In the “free” South Africa, people who are in same-sex relationships find themselves prey to homophobic and transphobic attacks (physically and virtually). Since the 12th of February 2021, the list of brutal murders has escalated to 14 persons. Activists of the LGBTQI+ community released a statement calling for government’s urgent response to the attacks and participated in a high level meeting with Minister Ronald Lamola, Deputy Minister John Jefferies, and Director-General Advocate Dr Mashabane, to demand more action from government to respond to the gruesome attacks on LGBTIQ+ people in communities across the country. The response was a letter listing planned internal reforms, the promise to fill the existing vacancy of a LGBTIQ+ directorate, and a promise of support to those who have played a crucial role on the National Task Team on hate crimes. However, this is not enough! Protest marches led by the LGBTIQ+ community were held in Cape Town, Gqeberha, Northwest, and court demonstrations at Vaal and Ntuzuma court were held to maintain pressure on this matter. 

The questions I am left to struggle with remain: when is this freedom arriving? When do we celebrate this freedom? how do I celebrate Pride with others across the world when being LGBTIQ+ within our communities remains a high risk? This is further burdened by being a womxn, openly living with another womxn. We are pushed to shift our celebrations back into private spaces with the risks we are facing, regressing the advocacy and legal wins for freedom. It can feel like this time of rainbows and celebration are hidden under a dark cloud of continued oppression.

Celebrating our wins, in whatever form they come

Despite the setbacks and worries about when our true freedom will really come, I was blessed to receive news of a number of people’s wins during this journey of being this month:

  • One person is recovering very well from top surgery that they have been needing.
  • One person went back to church after 16 years of leaving the space and the congregation welcomed and affirmed his identity. They seated him amongst the leadership and invited him to read the scripture.
  • One person moved from a living space that had her trapped in a nightmare of violence and suicidal episodes.
  • One person launched a platform to share their poetry – after years of being a closeted poet.

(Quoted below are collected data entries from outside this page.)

Lemma pools_ok_delete p m h role : pools_ok p m h -> pools_ok p (delete role m) h.
Proof.
  intros [Ho Hi]. split.
  - intros r rp [_ Hr]%lookup_delete_Some. eauto.
  - intros r1 r2 rp1 rp2 [_ Ha]%lookup_delete_Some [_ Hb]%lookup_delete_Some. eauto.
Qed.

Lemma pools_ok_close p m h db :
  pools_ok p m h -> (forall role rp, m !! role = Some rp -> rp_db rp <> db) ->
  pools_ok p m (alter CloseDB db h).
Proof.
  intros [Ho Hi] Hne. split; [|done]. intros r rp Hr. destruct (Ho r rp Hr) as (d & Hd & Hok).
  exists d. rewrite lookup_alter_ne by (symmetry; by eapply Hne). auto.
Qed.

Record sys_inv (p0 : RolePools) (s : system) : Prop := {
  inv_config : same_config p0 (sys_p s);
  inv_sem : p_sem (sys_p s) = Z.of_nat (slots (sys_calls s));
  inv_cap : (p_sem (sys_p s) <= p_cap (sys_p s))%Z;
  inv_pools : pools_ok (sys_p s) (p_pools (sys_p s)) (sys_heap s);
  inv_role t role : sys_calls s !! t = Some (Waiting role) \/ sys_calls s !! t = Some (HasSlot role)
    -> match_ident role = true;
  inv_held t role db : sys_calls s !! t = Some (Holding role db) ->
    match_ident role = true /\ opened (sys_heap s) db (p_driver p0) (conn_string p0 role);
  inv_closing db : db ∈ sys_closing s -> is_Some (sys_heap s !! db)
    /\ forall role rp, p_pools (sys_p s) !! role = Some rp -> rp_db rp <> db
}.

Lemma opened_is_Some h db : is_Some (h !! db) <-> exists driver dsn, opened h db driver dsn.
Proof.
  unfold opened. split; [intros [d Hd]; eauto 6|]. by intros (? & ? & d & -> & _).
Qed.

Section system.
Context `{MapOrder} `{Opener}.

Lemma sys_inv_init driver baseDSN maxTotal warm pp fn p h :
  NewRolePools driver baseDSN maxTotal warm pp = Ok p ->
  sys_inv (UseRolePassword fn p) (init_system (UseRolePassword fn p) h).
Proof.
  unfold NewRolePools. destruct (String.eqb baseDSN EmptyString); [done|].
  destruct (Z.ltb_spec maxTotal 1); [done|]. intros [= <-].
  split; simpl; [done|done|lia| | | |].
  - split; intros ? ?; [|intros ? ?]; by rewrite lookup_empty.
  - intros t role. rewrite lookup_empty. by intros [|].
  - intros t role db. by rewrite lookup_empty.
  - intros db ?%elem_of_nil. done.
Qed.

(** A step that moves one call and keeps the pools. *)
Lemma sys_inv_call p0 s t ph n :
  sys_inv p0 s ->
  n = (p_sem (sys_p s) + (if holds_slot ph then 1 else 0)
       - match sys_calls s !! t with Some old => if holds_slot old then 1 else 0 | None => 0 end)%Z ->
  (n <= p_cap (sys_p s))%Z ->
  match ph with
  | Waiting role | HasSlot role => match_ident role = true
  | Holding role db => match_ident role = true
      /\ opened (sys_heap s) db (p_driver p0) (conn_string p0 role)
  | _ => True
  end ->
  sys_inv p0 (System (set_sem (sys_p s) n) (sys_heap s) (<[t := ph]> (sys_calls s)) (sys_closing s)).
Proof.
  intros [] Hn Hcap Hph. split; simpl; [done| |done| | | |done].
  - rewrite slots_insert. lia.
  - by apply pools_ok_sem.
  - intros t' role'. rewrite !lookup_insert_Some.
    intros [[[-> ->]|[? ?]]|[[-> ->]|[? ?]]]; eauto.
  - intros t' role' db'. rewrite lookup_insert_Some. intros [[-> ->]|[? ?]]; eauto.
Qed.

Lemma set_sem_id p : set_sem p (p_sem p) = p.
Proof. by destruct p. Qed.

Lemma sys_inv_critical p0 s t role now r p h :
  sys_inv p0 s -> sys_calls s !! t = Some (HasSlot role) ->
  acquire_locked role now (sys_p s) (sys_heap s) = (r, p, h) ->
  sys_inv p0 (System p h (<[t := match r with Ok db => Holding role db | Err e => Failing e end]>
                            (sys_calls s)) (sys_closing s)).
Proof.
  intros [] Ht (Hp & Hok & Hg & Hfo & Hr)%acquire_locked_ok; [|done].
  assert (same_config p0 p /\ p_sem p = p_sem (sys_p s) /\ p_cap p = p_cap (sys_p s)) as (Hc & Hs & Hcap).
  { by rewrite Hp. }
  split; simpl; [done| |congruence| | | |].
  - rewrite slots_insert, Ht, Hs. by destruct r; simpl; lia.
  - rewrite Hp at 1. by apply pools_ok_static.
  - intros t' role'. rewrite !lookup_insert_Some. intros Ht'.
    apply (inv_role0 t'). destruct Ht' as [[[_ Hx]|[_ ?]]|[[_ Hx]|[_ ?]]]; auto; by destruct r.
  - intros t' role' db'. rewrite lookup_insert_Some. intros [[-> Hx]|[_ Hx]].
    + destruct r as [db|e]; [|done]. injection Hx as -> ->.
      destruct Hr as [(rp & Hrp & <- & _) _]. split; [by eauto|].
      destruct (pk_obj _ _ _ Hok _ _ Hrp) as (d & Hd & Hdok). exists d. split; [done|].
      destruct Hdok as [-> -> _ _ _]. rewrite (conn_string_config p0) by done.
      split; [apply inv_config0|done].
    + apply inv_held0 in Hx as [? Ho]. split; [done|by apply Hg].
  - intros db Hdb. destruct (inv_closing0 db Hdb) as [Hs' Hne]. split.
    + apply opened_is_Some in Hs' as (dr & dsn & Ho). apply opened_is_Some. eauto.
    + intros role' rp' Hrp' <-. destruct (Hfo _ _ Hrp') as [Hn|(rp & Hrp & Heq)].
      * destruct Hs' as [? Hs']. congruence.
      * by apply (Hne _ _ Hrp).
Qed.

No, they are not the freedom for all that we have worked for all these years, yet all these wins are worth celebrating! These are just a few yet they are so meaningful for a community that has had to constantly (re)claim their existence. 

So, this month of June, I celebrate you! No matter the size of the goal or the duration it took to get there, this June is about you and your wins. Let’s find the rainbow under this dark cloud. It is hard to stay positive and in good health whilst constantly on alert, so to the activists: take the time out to rest and reboot.